INSTRUCTIONS FOR THE TASK ▸ From the entries below, copy exactly the lines from the one that contains "Set Implicit Arguments." through the one that contains "num_div : N → N → N;", both included, and only those.

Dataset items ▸
»»

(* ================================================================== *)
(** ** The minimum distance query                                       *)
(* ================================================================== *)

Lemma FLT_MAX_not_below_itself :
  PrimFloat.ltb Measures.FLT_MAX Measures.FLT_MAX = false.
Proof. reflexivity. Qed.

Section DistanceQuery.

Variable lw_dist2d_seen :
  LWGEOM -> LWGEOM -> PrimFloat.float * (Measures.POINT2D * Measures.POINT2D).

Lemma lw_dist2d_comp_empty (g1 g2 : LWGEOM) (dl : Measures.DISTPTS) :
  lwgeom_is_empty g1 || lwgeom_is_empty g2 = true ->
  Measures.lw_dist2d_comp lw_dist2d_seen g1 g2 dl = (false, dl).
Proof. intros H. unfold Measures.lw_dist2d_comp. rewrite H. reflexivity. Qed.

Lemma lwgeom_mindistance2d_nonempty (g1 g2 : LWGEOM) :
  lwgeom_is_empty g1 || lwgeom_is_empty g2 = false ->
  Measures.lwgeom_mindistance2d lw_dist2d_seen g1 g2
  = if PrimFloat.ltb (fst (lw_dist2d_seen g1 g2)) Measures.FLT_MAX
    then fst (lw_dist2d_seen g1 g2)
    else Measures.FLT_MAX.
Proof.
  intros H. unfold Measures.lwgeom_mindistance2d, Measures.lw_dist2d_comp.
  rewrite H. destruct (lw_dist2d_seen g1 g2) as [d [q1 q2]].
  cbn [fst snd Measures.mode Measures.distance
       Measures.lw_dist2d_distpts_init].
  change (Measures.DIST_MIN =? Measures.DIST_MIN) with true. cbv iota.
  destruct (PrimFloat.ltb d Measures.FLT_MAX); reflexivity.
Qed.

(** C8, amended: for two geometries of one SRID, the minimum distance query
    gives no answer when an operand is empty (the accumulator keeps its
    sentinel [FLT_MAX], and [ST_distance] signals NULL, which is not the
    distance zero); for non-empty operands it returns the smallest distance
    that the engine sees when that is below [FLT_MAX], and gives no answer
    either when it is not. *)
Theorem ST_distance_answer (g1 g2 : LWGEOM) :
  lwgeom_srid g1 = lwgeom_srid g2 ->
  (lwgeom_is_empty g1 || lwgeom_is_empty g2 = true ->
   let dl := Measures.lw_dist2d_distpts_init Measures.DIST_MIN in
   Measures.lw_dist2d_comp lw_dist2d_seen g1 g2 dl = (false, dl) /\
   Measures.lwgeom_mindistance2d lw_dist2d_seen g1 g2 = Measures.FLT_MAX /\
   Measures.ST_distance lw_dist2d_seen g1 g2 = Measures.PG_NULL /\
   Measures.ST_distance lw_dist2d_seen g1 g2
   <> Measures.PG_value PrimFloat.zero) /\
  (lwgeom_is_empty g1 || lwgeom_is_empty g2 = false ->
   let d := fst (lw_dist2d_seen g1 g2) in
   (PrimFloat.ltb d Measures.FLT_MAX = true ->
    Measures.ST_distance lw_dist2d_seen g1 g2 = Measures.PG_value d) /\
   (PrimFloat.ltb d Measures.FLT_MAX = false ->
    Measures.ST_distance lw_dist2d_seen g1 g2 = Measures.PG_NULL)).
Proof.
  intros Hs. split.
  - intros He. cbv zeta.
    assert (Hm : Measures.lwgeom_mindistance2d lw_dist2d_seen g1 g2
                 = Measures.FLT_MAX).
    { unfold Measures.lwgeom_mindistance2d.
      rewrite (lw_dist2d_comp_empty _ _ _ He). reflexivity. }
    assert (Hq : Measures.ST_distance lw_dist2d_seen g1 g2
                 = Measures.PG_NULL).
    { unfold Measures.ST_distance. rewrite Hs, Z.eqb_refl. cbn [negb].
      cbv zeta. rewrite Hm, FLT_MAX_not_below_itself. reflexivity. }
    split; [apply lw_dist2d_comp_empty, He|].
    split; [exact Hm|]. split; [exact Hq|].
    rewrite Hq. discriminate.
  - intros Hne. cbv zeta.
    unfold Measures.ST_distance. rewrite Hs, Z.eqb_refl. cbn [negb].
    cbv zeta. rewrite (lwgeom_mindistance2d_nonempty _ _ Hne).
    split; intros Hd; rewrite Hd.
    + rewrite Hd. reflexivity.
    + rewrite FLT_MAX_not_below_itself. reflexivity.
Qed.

««
»»

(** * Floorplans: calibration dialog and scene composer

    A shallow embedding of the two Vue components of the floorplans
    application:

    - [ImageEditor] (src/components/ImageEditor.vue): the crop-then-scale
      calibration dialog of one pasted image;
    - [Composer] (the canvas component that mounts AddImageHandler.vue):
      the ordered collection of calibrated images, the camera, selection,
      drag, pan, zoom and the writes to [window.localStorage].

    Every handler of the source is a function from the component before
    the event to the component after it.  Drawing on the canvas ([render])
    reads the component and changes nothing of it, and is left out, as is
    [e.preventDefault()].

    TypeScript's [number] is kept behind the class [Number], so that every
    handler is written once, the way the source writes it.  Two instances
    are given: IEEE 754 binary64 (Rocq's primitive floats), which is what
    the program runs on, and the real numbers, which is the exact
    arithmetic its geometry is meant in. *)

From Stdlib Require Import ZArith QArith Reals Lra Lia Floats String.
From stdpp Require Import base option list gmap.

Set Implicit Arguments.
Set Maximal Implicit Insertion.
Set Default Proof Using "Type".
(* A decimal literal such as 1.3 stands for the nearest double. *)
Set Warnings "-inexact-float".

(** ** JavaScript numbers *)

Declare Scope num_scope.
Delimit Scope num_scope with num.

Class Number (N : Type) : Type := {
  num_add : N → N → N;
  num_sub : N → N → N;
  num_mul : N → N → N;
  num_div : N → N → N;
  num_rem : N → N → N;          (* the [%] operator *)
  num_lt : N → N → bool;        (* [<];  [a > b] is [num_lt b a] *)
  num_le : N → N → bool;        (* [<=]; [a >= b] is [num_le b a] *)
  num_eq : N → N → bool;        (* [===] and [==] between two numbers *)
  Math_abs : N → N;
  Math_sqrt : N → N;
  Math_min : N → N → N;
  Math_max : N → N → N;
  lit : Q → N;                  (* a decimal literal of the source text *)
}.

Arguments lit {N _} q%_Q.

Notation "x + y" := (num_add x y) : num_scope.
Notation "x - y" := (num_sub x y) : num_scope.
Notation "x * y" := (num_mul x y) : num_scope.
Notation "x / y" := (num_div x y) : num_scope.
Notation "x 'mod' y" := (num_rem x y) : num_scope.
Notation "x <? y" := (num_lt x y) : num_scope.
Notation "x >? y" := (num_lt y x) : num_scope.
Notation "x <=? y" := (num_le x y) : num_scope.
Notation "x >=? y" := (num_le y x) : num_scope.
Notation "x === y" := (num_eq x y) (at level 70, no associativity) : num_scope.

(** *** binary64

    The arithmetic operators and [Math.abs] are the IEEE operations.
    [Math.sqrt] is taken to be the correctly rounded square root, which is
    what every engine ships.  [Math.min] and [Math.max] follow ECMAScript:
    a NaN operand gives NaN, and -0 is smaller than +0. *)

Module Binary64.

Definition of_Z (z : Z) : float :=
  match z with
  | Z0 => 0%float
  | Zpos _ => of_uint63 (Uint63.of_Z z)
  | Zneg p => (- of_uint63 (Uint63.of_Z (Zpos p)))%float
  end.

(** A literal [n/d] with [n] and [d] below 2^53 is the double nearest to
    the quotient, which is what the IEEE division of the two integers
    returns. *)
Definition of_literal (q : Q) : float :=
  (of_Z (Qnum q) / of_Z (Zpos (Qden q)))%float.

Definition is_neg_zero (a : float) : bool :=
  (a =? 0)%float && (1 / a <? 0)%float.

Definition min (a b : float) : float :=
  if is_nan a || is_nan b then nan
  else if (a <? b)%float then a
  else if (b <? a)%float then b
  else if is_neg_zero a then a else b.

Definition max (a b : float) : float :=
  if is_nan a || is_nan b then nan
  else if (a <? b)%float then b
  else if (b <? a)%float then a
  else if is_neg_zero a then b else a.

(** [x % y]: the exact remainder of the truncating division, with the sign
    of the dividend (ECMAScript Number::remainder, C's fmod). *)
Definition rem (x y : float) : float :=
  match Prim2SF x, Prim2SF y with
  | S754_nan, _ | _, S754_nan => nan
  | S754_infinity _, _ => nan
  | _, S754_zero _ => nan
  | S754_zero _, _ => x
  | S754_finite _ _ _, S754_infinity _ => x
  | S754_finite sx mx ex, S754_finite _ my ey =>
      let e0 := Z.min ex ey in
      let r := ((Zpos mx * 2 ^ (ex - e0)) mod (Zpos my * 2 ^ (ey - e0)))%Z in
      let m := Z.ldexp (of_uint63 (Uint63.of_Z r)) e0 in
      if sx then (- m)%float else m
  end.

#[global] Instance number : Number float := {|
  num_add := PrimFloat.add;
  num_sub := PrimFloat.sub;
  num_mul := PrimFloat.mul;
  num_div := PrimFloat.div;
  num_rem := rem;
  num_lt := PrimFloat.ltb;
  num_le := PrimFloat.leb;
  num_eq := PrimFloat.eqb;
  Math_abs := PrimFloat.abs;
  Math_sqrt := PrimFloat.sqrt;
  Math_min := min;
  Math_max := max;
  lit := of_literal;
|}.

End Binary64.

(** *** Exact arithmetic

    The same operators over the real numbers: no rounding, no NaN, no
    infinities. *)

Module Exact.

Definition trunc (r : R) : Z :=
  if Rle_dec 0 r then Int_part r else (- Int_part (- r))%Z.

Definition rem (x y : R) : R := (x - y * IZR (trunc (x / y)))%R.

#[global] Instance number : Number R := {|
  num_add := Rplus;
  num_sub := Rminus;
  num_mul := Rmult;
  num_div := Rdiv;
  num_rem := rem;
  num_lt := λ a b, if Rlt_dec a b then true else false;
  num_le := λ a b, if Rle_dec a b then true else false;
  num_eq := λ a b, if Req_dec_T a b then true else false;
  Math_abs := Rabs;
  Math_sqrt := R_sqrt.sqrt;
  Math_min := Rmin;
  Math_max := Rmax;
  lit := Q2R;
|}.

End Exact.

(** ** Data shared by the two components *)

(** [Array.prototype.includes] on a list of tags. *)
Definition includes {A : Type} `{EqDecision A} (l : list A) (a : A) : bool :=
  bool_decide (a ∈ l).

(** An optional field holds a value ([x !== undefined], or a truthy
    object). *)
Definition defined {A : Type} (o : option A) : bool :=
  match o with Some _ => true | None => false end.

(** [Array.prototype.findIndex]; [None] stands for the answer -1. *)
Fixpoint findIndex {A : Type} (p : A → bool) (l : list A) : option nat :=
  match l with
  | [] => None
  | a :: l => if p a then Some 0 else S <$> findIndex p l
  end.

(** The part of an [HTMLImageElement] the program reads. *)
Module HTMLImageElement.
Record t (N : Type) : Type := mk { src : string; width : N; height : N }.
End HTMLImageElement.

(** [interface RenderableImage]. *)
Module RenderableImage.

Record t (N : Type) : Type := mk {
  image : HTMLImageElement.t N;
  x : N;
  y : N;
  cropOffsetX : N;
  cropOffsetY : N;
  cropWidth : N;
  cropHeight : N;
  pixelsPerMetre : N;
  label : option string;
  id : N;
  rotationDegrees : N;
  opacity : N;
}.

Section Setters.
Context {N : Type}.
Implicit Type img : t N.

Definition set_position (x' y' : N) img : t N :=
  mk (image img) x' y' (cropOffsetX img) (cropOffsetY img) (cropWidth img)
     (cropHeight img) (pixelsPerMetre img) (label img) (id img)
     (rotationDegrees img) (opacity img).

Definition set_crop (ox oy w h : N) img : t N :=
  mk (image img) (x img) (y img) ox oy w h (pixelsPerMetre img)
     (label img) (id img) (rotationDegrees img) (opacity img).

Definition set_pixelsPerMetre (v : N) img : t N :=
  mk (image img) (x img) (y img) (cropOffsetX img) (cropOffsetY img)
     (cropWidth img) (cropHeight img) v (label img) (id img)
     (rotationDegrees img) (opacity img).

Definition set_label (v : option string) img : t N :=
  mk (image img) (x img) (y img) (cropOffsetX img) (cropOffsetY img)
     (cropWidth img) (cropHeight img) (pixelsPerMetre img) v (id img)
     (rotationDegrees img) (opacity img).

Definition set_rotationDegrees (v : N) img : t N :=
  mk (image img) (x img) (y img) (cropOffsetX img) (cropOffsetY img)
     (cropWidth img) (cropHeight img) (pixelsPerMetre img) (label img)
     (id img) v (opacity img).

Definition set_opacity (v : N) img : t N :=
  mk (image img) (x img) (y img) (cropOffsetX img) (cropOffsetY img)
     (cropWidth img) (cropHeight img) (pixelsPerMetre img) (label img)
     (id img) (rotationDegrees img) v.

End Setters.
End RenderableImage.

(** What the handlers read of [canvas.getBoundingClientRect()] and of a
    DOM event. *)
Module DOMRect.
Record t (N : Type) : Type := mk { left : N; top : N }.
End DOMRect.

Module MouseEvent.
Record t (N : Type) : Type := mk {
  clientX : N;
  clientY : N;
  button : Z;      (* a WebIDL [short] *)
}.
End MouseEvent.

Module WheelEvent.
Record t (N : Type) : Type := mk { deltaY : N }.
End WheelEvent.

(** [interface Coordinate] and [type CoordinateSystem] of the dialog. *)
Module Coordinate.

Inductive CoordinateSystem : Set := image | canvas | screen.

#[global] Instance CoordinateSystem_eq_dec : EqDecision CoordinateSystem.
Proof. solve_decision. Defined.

««
»»

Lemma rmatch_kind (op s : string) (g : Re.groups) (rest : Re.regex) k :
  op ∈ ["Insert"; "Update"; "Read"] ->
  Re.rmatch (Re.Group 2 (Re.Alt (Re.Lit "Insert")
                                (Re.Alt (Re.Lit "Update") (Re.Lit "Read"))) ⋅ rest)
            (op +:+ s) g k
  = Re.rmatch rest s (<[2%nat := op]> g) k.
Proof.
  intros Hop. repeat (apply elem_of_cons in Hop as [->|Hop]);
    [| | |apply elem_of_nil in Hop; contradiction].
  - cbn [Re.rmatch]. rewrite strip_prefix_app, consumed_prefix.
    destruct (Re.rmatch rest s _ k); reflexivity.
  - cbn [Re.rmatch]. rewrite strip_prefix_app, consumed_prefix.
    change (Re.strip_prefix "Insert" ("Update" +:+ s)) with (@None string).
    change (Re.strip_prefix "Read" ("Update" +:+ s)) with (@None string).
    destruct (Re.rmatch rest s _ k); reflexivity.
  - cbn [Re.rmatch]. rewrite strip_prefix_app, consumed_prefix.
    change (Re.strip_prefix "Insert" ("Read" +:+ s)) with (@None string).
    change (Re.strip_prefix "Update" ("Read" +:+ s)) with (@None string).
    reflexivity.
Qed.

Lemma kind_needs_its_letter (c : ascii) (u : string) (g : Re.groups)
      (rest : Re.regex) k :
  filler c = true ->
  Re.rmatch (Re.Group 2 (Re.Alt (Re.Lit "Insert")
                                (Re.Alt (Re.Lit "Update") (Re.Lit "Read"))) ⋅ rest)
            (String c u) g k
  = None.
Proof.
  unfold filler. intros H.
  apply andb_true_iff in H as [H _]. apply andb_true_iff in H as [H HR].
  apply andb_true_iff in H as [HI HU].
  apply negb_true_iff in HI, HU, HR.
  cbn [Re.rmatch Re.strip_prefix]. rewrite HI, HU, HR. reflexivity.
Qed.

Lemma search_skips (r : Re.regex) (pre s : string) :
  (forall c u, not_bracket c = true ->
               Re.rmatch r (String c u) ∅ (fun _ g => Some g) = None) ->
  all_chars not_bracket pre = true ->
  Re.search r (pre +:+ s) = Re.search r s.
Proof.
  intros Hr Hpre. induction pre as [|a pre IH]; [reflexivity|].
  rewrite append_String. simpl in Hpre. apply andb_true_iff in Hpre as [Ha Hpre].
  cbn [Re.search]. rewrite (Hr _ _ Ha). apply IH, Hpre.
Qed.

««

SOLUTION TO THIS TASK ▸
Set Implicit Arguments.
Set Maximal Implicit Insertion.
Set Default Proof Using "Type".
(* A decimal literal such as 1.3 stands for the nearest double. *)
Set Warnings "-inexact-float".

(** ** JavaScript numbers *)

Declare Scope num_scope.
Delimit Scope num_scope with num.

Class Number (N : Type) : Type := {
  num_add : N → N → N;
  num_sub : N → N → N;
  num_mul : N → N → N;
  num_div : N → N → N;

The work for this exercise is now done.